Air Force One Is Down is a 2013 two-part action television miniseries loosely based on a story by Alistair MacLean that was improvised on a 1981 novel by John Denis. The film stars Jeremy Sisto, Jamie Thomas King, Emilie de Ravin, Rupert Graves, Ken Duken and Linda Hamilton.

== Plot ==
=== Episode I ===
Fergus Markey (Sisto) is given a flashback of children who were killed by an infamous mass-murderer by the name of Arkady Dragutin, and decides to avenge them. When he arrives in front of Dragutin's safe house, he is denied access. He and his allies breach the property, leading to an instant gunfight. Meanwhile, a black vehicle is on the loose, using decoys as defense. Despite this, Markey manages to catch up and arrest Dragutin. At Dragutin's trial in The Hague, the judge sentences him to life imprisonment as a punishment for masterminding wars in the process of creating a so-called "Greater Serbia." A furious Dragutin vows to "rip the heart out of Europe".

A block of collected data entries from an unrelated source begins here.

(** * Presentation rendering and capture engine: a shallow embedding

    The development follows the TypeScript sources:
    - [utils/videoRenderer.ts]: [getLines], [getThemeConfig], [renderVideo]
      with its frame callback [drawFrame];
    - [utils/imageRenderer.ts]: [renderTableImage] with its layout solver
      ([calculateLayout], the font-shrink loop and the padding upscale);
    - [utils/audioSynth.ts]: the class [PresentationAudio].

    Numbers.  JavaScript numbers are IEEE doubles.  Times, widths and
    heights are modelled by exact rationals [Q]; integer-valued quantities
    (step indices, font sizes, counters) by [Z].  The one place where a
    non-finite double is produced on well-formed input, the progress ratio
    [elapsed / totalDuration], is modelled by [JS.num], which has [NaN] and
    the infinities.  The layout solver of the image export divides the
    surplus height by the number of rows and adds the rounded quotients
    up again, so there the rounding of the doubles decides whether the
    table fits: the solver is modelled a second time in binary64
    ([ImageRenderer64], on the kernel's primitive floats), and what is
    said about the fit is said of that model.

    Strings are Rocq strings; [" "] is one byte in UTF-8 and no other code
    point contains it, so splitting on it is the same in both worlds. *)

From stdpp Require Import gmap list.
From stdpp Require Import strings.
From Stdlib Require Import ZArith QArith Qround Lia Lqa Sorted.
From Stdlib Require Import Strings.Ascii.
From Stdlib Require PrimFloat FloatOps Uint63.

Local Open Scope Z_scope.
Local Open Scope string_scope.
Local Open Scope list_scope.

(** ** JavaScript primitives used by the sources *)

Module JS.
(** * FlashPress News: storage contract and authentication flow

    A shallow embedding of the server side of the repository:
    - class [MemStorage], the module the routes and [AuthService] import as
      [storage] (third module of src/server/services/aiServices.ts),
    - class [DatabaseStorage] (src/server/storageNew.ts),
    - class [AuthService] (second module of src/server/services/aiServices.ts),
    - [AIService] (src/server/services/aiServices.ts),
    - the authentication middleware and the routes for login, news, chat,
      likes and bookmarks (src/server/routes.ts),
    - [NewsApiService.getTopHeadlines] (src/server/services/newsApi.ts) and
      [formatTimeAgo] of the news card (src/unnamed/part_000).

    Conventions.
    - A JavaScript [Map] keeps its keys in insertion order; [find] and
      the stable [sort] observe that order, so a [Map] is an association
      list ([JsMap]).
    - An [async] function that rejects is a function that throws; both are
      the [Throw] completion.  Mutations made before a throw persist.
    - [randomUUID()], [new Date()] and the bcrypt salt are read from the
      environment; every operation that draws them takes an [Env].
    - A timestamp the code sets with [new Date()] is its time value, the
      milliseconds since the epoch ([Z]).  The publication date of an
      article comes from outside and is a [JsDate], which may be the Invalid
      Date.  Like counters are integers ([Z]).
    - A value read from a request body or from [JSON.parse] is untyped
      ([Json]).
    - bcrypt and jsonwebtoken are libraries outside the repository: they are
      the operations of the class [Crypto], their contracts the hypotheses
      of the sections that need them. *)

From Stdlib Require Import String Ascii List ZArith Lia Bool QArith Qminmax.
From Stdlib Require Import Sorting.Sorted Sorting.Permutation.
Import ListNotations.

Open Scope string_scope.
Open Scope Z_scope.

Set Implicit Arguments.

(** ** Completions and the state-and-exception monad *)

Inductive completion (A : Type) : Type :=
| Return (a : A)
| Throw (message : string).

Arguments Return {A} a.
Arguments Throw {A} message.

Definition M (S A : Type) : Type := S -> completion A * S.

Definition ret {S A} (a : A) : M S A := fun s => (Return a, s).

Definition throw {S A} (message : string) : M S A := fun s => (Throw message, s).

Definition bind {S A B} (c : M S A) (k : A -> M S B) : M S B :=
  fun s =>
    match c s with
    | (Return a, s') => k a s'
    | (Throw message, s') => (Throw message, s')
    end.

(** [try { c } catch (error) { h error.message }] *)
Definition try_catch {S A} (c : M S A) (h : string -> M S A) : M S A :=
  fun s =>
    match c s with
    | (Return a, s') => (Return a, s')
    | (Throw message, s') => h message s'
    end.

Definition gets {S A} (f : S -> A) : M S A := fun s => (Return (f s), s).

Definition modify {S} (f : S -> S) : M S unit := fun s => (Return tt, f s).
(** X16: the gradient the code uses for the quadratic surrogate is its
    gradient: along every coordinate [i], the derivative of the surrogate at
    the point is entry [i] of [inp - reference]. *)
Theorem surrogate_gradient_is_its_derivative (reference inp : vec) (i : nat) :
  (i < length inp)%nat -> (i < length reference)%nat ->
  derivable_pt_lim (fun t => Cutoff.approximate_potential reference (set_nth i t inp))
                   (nth i inp 0)
                   (nth i (Cutoff.grad_approximate_potential reference inp) 0).
Proof. apply grad_approximate_potential_correct. Qed.

Lemma surrogate_gradient_is_its_derivative_witness :
  derivable_pt_lim (fun t => Cutoff.approximate_potential [1; 2] (set_nth 1 t [3; 5]))
                   (nth 1 [3; 5] 0)
                   (nth 1 (Cutoff.grad_approximate_potential [1; 2] [3; 5]) 0).
Proof.
  apply (surrogate_gradient_is_its_derivative [1; 2] [3; 5] 1); simpl; lia.
Defined.

(** ** The densities *)

Lemma logsumexp_pair (a b : R) : logsumexp [a; b] = ln (exp a + exp b).
Proof.
  unfold logsumexp, amax. cbn [fold_left map vsum fold_right].
  set (m := Rmax a b). rewrite Rplus_0_r.
  replace (exp (a - m) + exp (b - m)) with (exp (- m) * (exp a + exp b)).
  - rewrite ln_mult.
    + rewrite ln_exp. ring.
    + apply exp_pos.
    + pose proof (exp_pos a). pose proof (exp_pos b). lra.
  - unfold Rminus. rewrite !exp_plus. ring.
Qed.

Section MoreDensityProperties.

Variable PRNGKey : Type.

(** X17: the rotation term of the base potential is, molecule by molecule,
    the logarithm of the sum of the densities at [q] and at [-q]: taking the
    maximum out before exponentiating does not change its value. *)
Theorem potential_sums_both_covers (self : BaseDensity PRNGKey) (s : State.t) :
  BaseDensity_potential PRNGKey self s
  = - (vsum (map (fun p => ln (exp (fst p) + exp (snd p)))
               (combine (data (log_prob PRNGKey (rot_model PRNGKey self) (State.rot s)))
                        (data (log_prob PRNGKey (rot_model PRNGKey self)
                                        (neg (State.rot s))))))
       + vsum (data (log_prob PRNGKey (base_aux_model PRNGKey self) (State.aux s)))
       + vsum (data (log_prob PRNGKey (pos_model PRNGKey self) (State.pos s)))).
Proof.
  unfold BaseDensity_potential, logsumexp_stack2. cbn [data].
  do 3 f_equal. f_equal. apply map_ext. intros [a b]. apply logsumexp_pair.
Qed.
Definition dict : Type := list (K * V).

Definition dict_keys (d : dict) : list K := map fst d.

Definition dict_wf (d : dict) : Prop := NoDup (dict_keys d).

(** [d.get(k)] *)
Fixpoint dict_get (d : dict) (k : K) : option V :=
  match d with
  | [] => None
  | (k', v) :: d' => if key_eqb k' k then Some v else dict_get d' k
  end.

(** [d[k]] *)
Definition dict_index (d : dict) (k : K) : result V :=
  match dict_get d k with
  | Some v => Ok v
  | None => Raise (KeyError "key")
  end.

(** [d[k] = v] *)
Fixpoint dict_set (d : dict) (k : K) (v : V) : dict :=
  match d with
  | [] => [(k, v)]
  | (k', v') :: d' =>
      if key_eqb k' k then (k', v) :: d' else (k', v') :: dict_set d' k v
  end.

End Dict.
Arguments dict K V : clear implicits.

(** ** gui.py: parse_smb_url *)

(** [l[i]] *)
Definition list_index {A : Type} (l : list A) (i : nat) : result A :=
  match nth_error l i with
  | Some a => Ok a
  | None => Raise (IndexError "list index out of range")
  end.

Definition parse_smb_url (url : string) : result (string * string * string) :=
  if negb (PyStr.startswith url "smb://") then
    Raise (ValueError "Not an SMB URL")
  else
    let trimmed := PyStr.slice_from 6 url in
    let parts := PyStr.split "/" trimmed in
    if (List.length parts <? 2)%nat then
      Raise (ValueError "SMB URL must contain at least server and share")
    else
      (let? server := list_index parts 0 in
       let? share := list_index parts 1 in
       let? nonempty_path :=
         (if (2 <? List.length parts)%nat
          then (let? p := list_index parts 2 in Ok (negb (String.eqb p "")))
          else Ok false) in
       let rel_path :=
         if (nonempty_path : bool)
         then "/" +++ PyStr.join "/" (skipn 2 parts)
         else "/" in
       Ok (server, share, rel_path))%result.


(** ** Python lists *)

(** [l[:k]]: a negative [k] counts from the end. *)
Definition slice_to {A : Type} (l : list A) (k : Z) : list A :=
  if (0 <=? k)%Z then firstn (Z.to_nat k) l
  else firstn (List.length l - Z.to_nat (- k)) l.

(** [range(n)] *)
Definition py_range (n : Z) : list Z := map Z.of_nat (seq 0 (Z.to_nat n)).

(** [[f(x) for x in l]] where [f] may raise. *)
Fixpoint comprehension {A B : Type} (f : A -> result B) (l : list A)
  : result (list B) :=
  match l with
  | [] => Ok []
  | a :: l' =>
      (let? b := f a in
       let? bs := comprehension f l' in
       Ok (b :: bs))%result
  end.

(** A [for] loop whose body may raise: the first exception leaves the loop. *)
Fixpoint for_result {A S : Type} (l : list A) (body : S -> A -> result S) (s : S)
  : result S :=
  match l with
  | [] => Ok s
  | a :: l' => (let? s' := body s a in for_result l' body s')%result
  end.

Section Sorting.
Context {A : Type} (lt : A -> A -> bool).

(** Insertion of [x] in front of the first element that is not smaller:
    only [<] is called, and [x] goes before its equals. *)
Fixpoint insert_stable (x : A) (l : list A) : list A :=
  match l with
  | [] => [x]
  | y :: l' => if lt y x then y :: insert_stable x l' else x :: l
  end.

(** A stable ascending sort; [list.sort] is one. *)
Fixpoint sort_stable (l : list A) : list A :=
  match l with
  | [] => []
  | x :: l' => insert_stable x (sort_stable l')
  end.

End Sorting.

(** [sorted(l, key=key, reverse=reverse)]. CPython sorts a reversed copy and
    reverses the outcome when [reverse] is set, so that equal keys keep
    their order. *)
Definition sorted {A S : Type} (ltS : S -> S -> bool) (key : A -> S)
  (reverse : bool) (l : list A) : list A :=
  let lt := fun a b => ltS (key a) (key b) in
  if reverse then rev (sort_stable lt (rev l)) else sort_stable lt l.

(** ** The libraries behind the three source modules *)

(** numpy on embeddings and on the scores computed from them. [score_lt] is
    the [<] that sorting calls on two scores. *)
Class Numpy (Emb Score : Type) : Type := {
  np_dot : Emb -> Emb -> Score;
  np_T : Emb -> Emb;
  np_linalg_norm : Emb -> Score;
  score_mul : Score -> Score -> Score;
  score_div : Score -> Score -> Score;
  score_lt : Score -> Score -> bool
}.

(** sklearn: [np.vstack] of the rows and
    [KMeans(n_clusters, random_state).fit(X).labels_]. *)
Class Sklearn (Emb : Type) : Type := {
  Matrix : Type;
  np_vstack : list Emb -> result Matrix;
  KMeans_fit_labels : Z -> Z -> Matrix -> result (list Z)
}.

(** CLIP: [preprocess] and [model.encode_image] on an image,
    [clip.tokenize] and [model.encode_text] on a prompt; [clip.tokenize]
    raises for a prompt that is longer than the context of the model. *)
Class Clip (Image Emb : Type) : Type := {
  encode_image : Image -> Emb;
  encode_text : string -> result Emb
}.

(** ** src/search.py *)

Section Search.
Context {Emb Score : Type} `{Numpy Emb Score}.

Definition cosine_similarity (a b : Emb) : Score :=
  score_div (np_dot a (np_T b)) (score_mul (np_linalg_norm a) (np_linalg_norm b)).

Definition search_similar_images (text_embedding : Emb)
  (image_embeddings : dict string Emb) (top_k : Z) : list (string * Score) :=
  let similarities :=
    fold_left
      (fun (similarities : dict string Score) '(filename, img_embedding) =>
         let sim := cosine_similarity text_embedding img_embedding in
         dict_set similarities filename sim)
      image_embeddings [] in
  let sorted_images := sorted score_lt snd true similarities in
  slice_to sorted_images top_k.

End Search.

(** ** src/clustering.py *)

Section Clustering.
Context {Emb : Type} `{Sklearn Emb}.

Definition cluster_images (image_embeddings : dict string Emb) (num_clusters : Z)
  : result (dict Z (list string)) :=
  let filenames := dict_keys image_embeddings in
  (let? rows := comprehension (dict_index image_embeddings) filenames in
   let? embeddings := np_vstack rows in
   let? labels := KMeans_fit_labels num_clusters 0 embeddings in
   let clusters : dict Z (list string) :=
     map (fun i => (i, [])) (py_range num_clusters) in
   for_result (combine filenames labels)
     (fun clusters '(filename, label) =>
        let? group := dict_index clusters label in
        Ok (dict_set clusters label (group ++ [filename])))
     clusters)%result.

End Clustering.

(** ** src/image_embeddings.py *)

Section ImageEmbeddings.
Context {Image Emb : Type} `{Clip Image Emb}.
(** * A shallow embedding of the SimpleRAG retrieval pipeline

    The development follows the Python sources module by module:
    [text_embedder.py], [document_processor.py], [qdrant_index.py],
    [endpoint.py] and [simple_rag.py].

    Conventions.
    - Python exceptions are values of [exn]; a call either returns
      ([Ok]) or raises ([Raise]).  [isinstance_Exception] and
      [isinstance_ValueError] encode the part of the built-in class
      hierarchy the [except] clauses of the sources discriminate on.
    - Methods that mutate [self] are state transformers
      [S -> res A * S]: the state is returned also when the call raises,
      because Python keeps every mutation done before the exception.
    - Everything outside the process (file system, pretrained model,
      HTTP endpoint) is a field of [World].
    - A Python float is represented by the rational number it denotes;
      a float literal by the rational its decimal text denotes.
    - Calls to [logging] have no effect on any value and are omitted. *)

From Stdlib Require Import List String Ascii Bool Arith Lia.
From Stdlib Require Import QArith Lqa Sorting.Sorted Sorting.Permutation.
Import ListNotations.
Local Close Scope Q_scope.
Local Open Scope string_scope.
Local Open Scope list_scope.

Set Implicit Arguments.
Set Warnings "-register-all".
Lemma max_returns (l : list pyfloat) :
  l ≠ [] → ∃ v, max l = Returned v ∧
    (Forall is_fin l →
     ∃ q, v = Fin q ∧ Fin q ∈ l ∧ ∀ x, Fin x ∈ l → (x <= q)%Q).
Proof.
  destruct l as [|[|q0] l]; [done| |]; intros _; simpl; eexists; (split; [done|]).
  - by intros [[] _]%Forall_cons.
  - intros [_ Hfin]%Forall_cons.
    destruct (fold_max2_fin l q0 Hfin) as (q & Hq & ?). by exists q.
Qed.

Lemma min_returns (l : list pyfloat) :
  l ≠ [] → ∃ v, min l = Returned v ∧
    (Forall is_fin l →
     ∃ q, v = Fin q ∧ Fin q ∈ l ∧ ∀ x, Fin x ∈ l → (q <= x)%Q).
Proof.
  destruct l as [|[|q0] l]; [done| |]; intros _; simpl; eexists; (split; [done|]).
  - by intros [[] _]%Forall_cons.
  - intros [_ Hfin]%Forall_cons.
    destruct (fold_min2_fin l q0 Hfin) as (q & Hq & ?). by exists q.
Qed.

(** ** The cells of a dict of group metrics, as lists *)

Lemma elem_of_cells (f : PerGroupMetrics → pyfloat)
    (gm : gmap string PerGroupMetrics) (v : pyfloat) :
  v ∈ map f (map_to_list gm).*2 ↔ ∃ g m, gm !! g = Some m ∧ f m = v.
Proof.
  change (map f (map_to_list gm).*2) with (f <$> (map_to_list gm).*2).
  rewrite list_elem_of_fmap. split.
  - intros (m & -> & Hm). apply list_elem_of_fmap in Hm as ([g m'] & -> & Hm).
    apply elem_of_map_to_list in Hm. by exists g, m'.
  - intros (g & m & Hg & <-). exists m. split; [done|].
    apply list_elem_of_fmap. exists (g, m). split; [done|].
    by apply elem_of_map_to_list.
Qed.

Lemma cells_nonempty (f : PerGroupMetrics → pyfloat)
    (gm : gmap string PerGroupMetrics) :
  (2 ≤ size gm)%nat → map f (map_to_list gm).*2 ≠ [].
Proof.
  intros Hsize Hnil. apply (f_equal length) in Hnil.
  rewrite length_map, length_fmap, length_map_to_list in Hnil.
  simpl in Hnil. lia.
Qed.

Lemma max_cells (f : PerGroupMetrics → pyfloat)
    (gm : gmap string PerGroupMetrics) :
  (2 ≤ size gm)%nat →
  ∃ v, max (map f (map_to_list gm).*2) = Returned v ∧
    ((∀ g m, gm !! g = Some m → is_fin (f m)) →
     ∃ q, v = Fin q ∧ Spec.max_over f gm q).
Proof.
  intros Hsize.
  destruct (max_returns _ (cells_nonempty f gm Hsize)) as (v & Hv & Hfin).
  exists v. split; [done|]. intros Hall.
  destruct Hfin as (q & -> & Hin & Hub).
  { apply Forall_forall. intros x (g & m & Hg & <-)%elem_of_cells. eauto. }
  exists q. split; [done|]. split.
  - by apply elem_of_cells in Hin.
  - intros g m x Hg Hx. apply Hub, elem_of_cells. eauto.
Qed.

Lemma min_cells (f : PerGroupMetrics → pyfloat)
    (gm : gmap string PerGroupMetrics) :
  (2 ≤ size gm)%nat →
  ∃ v, min (map f (map_to_list gm).*2) = Returned v ∧
    ((∀ g m, gm !! g = Some m → is_fin (f m)) →
     ∃ q, v = Fin q ∧ Spec.min_over f gm q).
Proof.
  intros Hsize.
  destruct (min_returns _ (cells_nonempty f gm Hsize)) as (v & Hv & Hfin).
  exists v. split; [done|]. intros Hall.
  destruct Hfin as (q & -> & Hin & Hlb).
  { apply Forall_forall. intros x (g & m & Hg & <-)%elem_of_cells. eauto. }
  exists q. split; [done|]. split.
  - by apply elem_of_cells in Hin.
  - intros g m x Hg Hx. apply Hlb, elem_of_cells. eauto.
Qed.

(** ** [compute_fairness_metrics] on two groups or more *)

Lemma compute_fairness_metrics_unfold (gm : gmap string PerGroupMetrics)
    max_ar min_ar max_tpr min_tpr max_fpr min_fpr dp_ratio :
  (2 ≤ size gm)%nat →
  max (map approval_rate (map_to_list gm).*2) = Returned max_ar →
  min (map approval_rate (map_to_list gm).*2) = Returned min_ar →
  max (map tpr (map_to_list gm).*2) = Returned max_tpr →
  min (map tpr (map_to_list gm).*2) = Returned min_tpr →
  max (map fpr (map_to_list gm).*2) = Returned max_fpr →
  min (map fpr (map_to_list gm).*2) = Returned min_fpr →
  (if gt max_ar zero then div min_ar max_ar else Returned zero)
    = Returned dp_ratio →
  compute_fairness_metrics gm =
    Returned (<["demographic_parity_difference" := sub max_ar min_ar]>
             (<["demographic_parity_ratio" := dp_ratio]>
             (<["equal_opportunity_difference" := sub max_tpr min_tpr]>
             (<["equalized_odds_difference" :=
                  max2 (sub max_tpr min_tpr) (sub max_fpr min_fpr)]>
             (<["disparate_impact" := dp_ratio]> ∅))))).
Proof.
  intros Hsize H1 H2 H3 H4 H5 H6 H7. unfold compute_fairness_metrics.
  destruct (Nat.ltb_spec (size gm) 2) as [?|_]; [lia|].
  cbv zeta. rewrite H1. cbn [bind]. rewrite H2. cbn [bind].
  rewrite H7. cbn [bind]. rewrite H3. cbn [bind]. rewrite H4. cbn [bind].
  rewrite H5. cbn [bind]. rewrite H6. cbn [bind]. done.
Qed.

Lemma dp_ratio_fin (a b : Q) :
  ∃ r, (if gt (Fin a) zero then div (Fin b) (Fin a) else Returned zero)
         = Returned (Fin r) ∧
       ((0 < a)%Q → r = (b / a)%Q) ∧ ((a <= 0)%Q → r = 0%Q).
Proof.
  destruct (gt (Fin a) zero) eqn:E.
  - apply gt_fin in E. exists (b / a)%Q. simpl.
    rewrite Qeq_bool_pos by done. split_and!; [done|done|].
    intros Hle. by apply Qlt_not_le in E.
  - apply gt_fin_false in E. exists 0%Q. split_and!; [done| |done].
    intros Hlt. by apply Qlt_not_le in Hlt.
Qed.

Lemma max2_fin (a b : Q) :
  ∃ v, max2 (Fin a) (Fin b) = Fin v ∧
       (v = a ∨ v = b) ∧ (a <= v)%Q ∧ (b <= v)%Q.
Proof.
  unfold max2. destruct (gt (Fin b) (Fin a)) eqn:E.
  - apply gt_fin in E. exists b. split_and!; [done|by right| |apply Qle_refl].
    by apply Qlt_le_weak.
  - apply gt_fin_false in E. exists a.
    split_and!; [done|by left|apply Qle_refl|done].
Qed.

(** C3. On two groups or more whose approval rates, TPRs and FPRs are
    numbers, [compute_fairness_metrics] returns: the largest minus the
    smallest approval rate as demographic_parity_difference; the smallest
    over the largest approval rate, and 0.0 when the largest is not
    positive, as demographic_parity_ratio; the largest minus the smallest
    TPR as equal_opportunity_difference; the larger of the TPR gap and the
    FPR gap (one of the two, not their sum) as equalized_odds_difference;
    and the demographic_parity_ratio again as disparate_impact. *)
Theorem C3_fairness_metrics (gm : gmap string PerGroupMetrics) :
  (2 ≤ size gm)%nat →
  (∀ g m, gm !! g = Some m →
     is_fin (approval_rate m) ∧ is_fin (tpr m) ∧ is_fin (fpr m)) →
  ∃ ar_max ar_min tpr_max tpr_min fpr_max fpr_min ratio odds fm,
    Spec.max_over approval_rate gm ar_max ∧
    Spec.min_over approval_rate gm ar_min ∧
    Spec.max_over tpr gm tpr_max ∧ Spec.min_over tpr gm tpr_min ∧
    Spec.max_over fpr gm fpr_max ∧ Spec.min_over fpr gm fpr_min ∧
    compute_fairness_metrics gm = Returned fm ∧
    fm !! "demographic_parity_difference" = Some (Fin (ar_max - ar_min)) ∧
    fm !! "demographic_parity_ratio" = Some (Fin ratio) ∧
    ((0 < ar_max)%Q → ratio = (ar_min / ar_max)%Q) ∧
    ((ar_max <= 0)%Q → ratio = 0%Q) ∧
    fm !! "equal_opportunity_difference" = Some (Fin (tpr_max - tpr_min)) ∧
    fm !! "equalized_odds_difference" = Some (Fin odds) ∧
    (odds = (tpr_max - tpr_min)%Q ∨ odds = (fpr_max - fpr_min)%Q) ∧
    (tpr_max - tpr_min <= odds)%Q ∧ (fpr_max - fpr_min <= odds)%Q ∧
    fm !! "disparate_impact" = Some (Fin ratio).
Proof.
  intros Hsize Hfin.
  destruct (max_cells approval_rate gm Hsize) as (? & E1 & (a1 & -> & M1));
    [intros; by eapply Hfin|].
  destruct (min_cells approval_rate gm Hsize) as (? & E2 & (a2 & -> & M2));
    [intros; by eapply Hfin|].
  destruct (max_cells tpr gm Hsize) as (? & E3 & (t1 & -> & M3));
    [intros g m Hg; by destruct (Hfin g m Hg) as (_ & ? & _)|].
  destruct (min_cells tpr gm Hsize) as (? & E4 & (t2 & -> & M4));
    [intros g m Hg; by destruct (Hfin g m Hg) as (_ & ? & _)|].
  destruct (max_cells fpr gm Hsize) as (? & E5 & (f1 & -> & M5));
    [intros g m Hg; by destruct (Hfin g m Hg) as (_ & _ & ?)|].
  destruct (min_cells fpr gm Hsize) as (? & E6 & (f2 & -> & M6));
    [intros g m Hg; by destruct (Hfin g m Hg) as (_ & _ & ?)|].
  destruct (dp_ratio_fin a1 a2) as (ratio & E7 & Hpos & Hzero).
  destruct (max2_fin (t1 - t2) (f1 - f2)) as (odds & Hodds & Hor & Ht & Hf).
  exists a1, a2, t1, t2, f1, f2, ratio, odds. eexists.
  split_and!; try done.
  - by apply compute_fairness_metrics_unfold.
  - done.
  - done.
  - done.
  - simpl sub. rewrite Hodds. done.
  - done.
Qed.

Lemma compute_fairness_metrics_small (gm : gmap string PerGroupMetrics) :
  (size gm < 2)%nat → compute_fairness_metrics gm = Returned ∅.
Proof.
  intros Hsize. unfold compute_fairness_metrics.
  by destruct (Nat.ltb_spec (size gm) 2) as [_|?]; [|lia].
Qed.

(** C9. Given a dict of fewer than two groups, [compute_fairness_metrics]
    raises nothing and returns the empty dict. *)
Theorem C9_fewer_than_two_groups (gm : gmap string PerGroupMetrics) :
  (size gm < 2)%nat →
  compute_fairness_metrics gm = Returned ∅ ∧
  ∀ e, compute_fairness_metrics gm ≠ Raised e.
Proof.
  intros Hsize. rewrite compute_fairness_metrics_small by done. done.
Qed.

Lemma feq_fin (x y : Q) : Fin x =f Fin y ↔ (x == y)%Q.
Proof. done. Qed.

The U.S. president Harriet Rowntree is scheduled for a flight to Serbia to discuss their negotiations with NATO. At the Russian Embassy in London, the Russian defense minister Dimitri Kozinski insists Serbia has legal rights to join NATO. Channel 7 news reporter Francesca Romero (alias of her real name Nadia Sierri) is having conversation with Steven Featherstone (King). A woman named Irene Burak warns him Kozinski may be executed by the FSB, due to a strong connection with the Western world. The two enter a parking lot, but are ambushed an unidentified black vehicle, and Burak is taken away. Dragutin does a stealth-method conversation with his right-hand Milosz Petrovic (Duken) in Maryland that everything is going as "planned".

At the Air Force Base in Washington, a maintenance man inserts radioactive tanks onto the landing gear compartment. Romero boards the aircraft minutes from departure. In a small town in Serbia, Markey and other men are breaching Petrovic's residency. However, once they search for him, Markey realizes the men are allies of Petrovic, but are silently taken out.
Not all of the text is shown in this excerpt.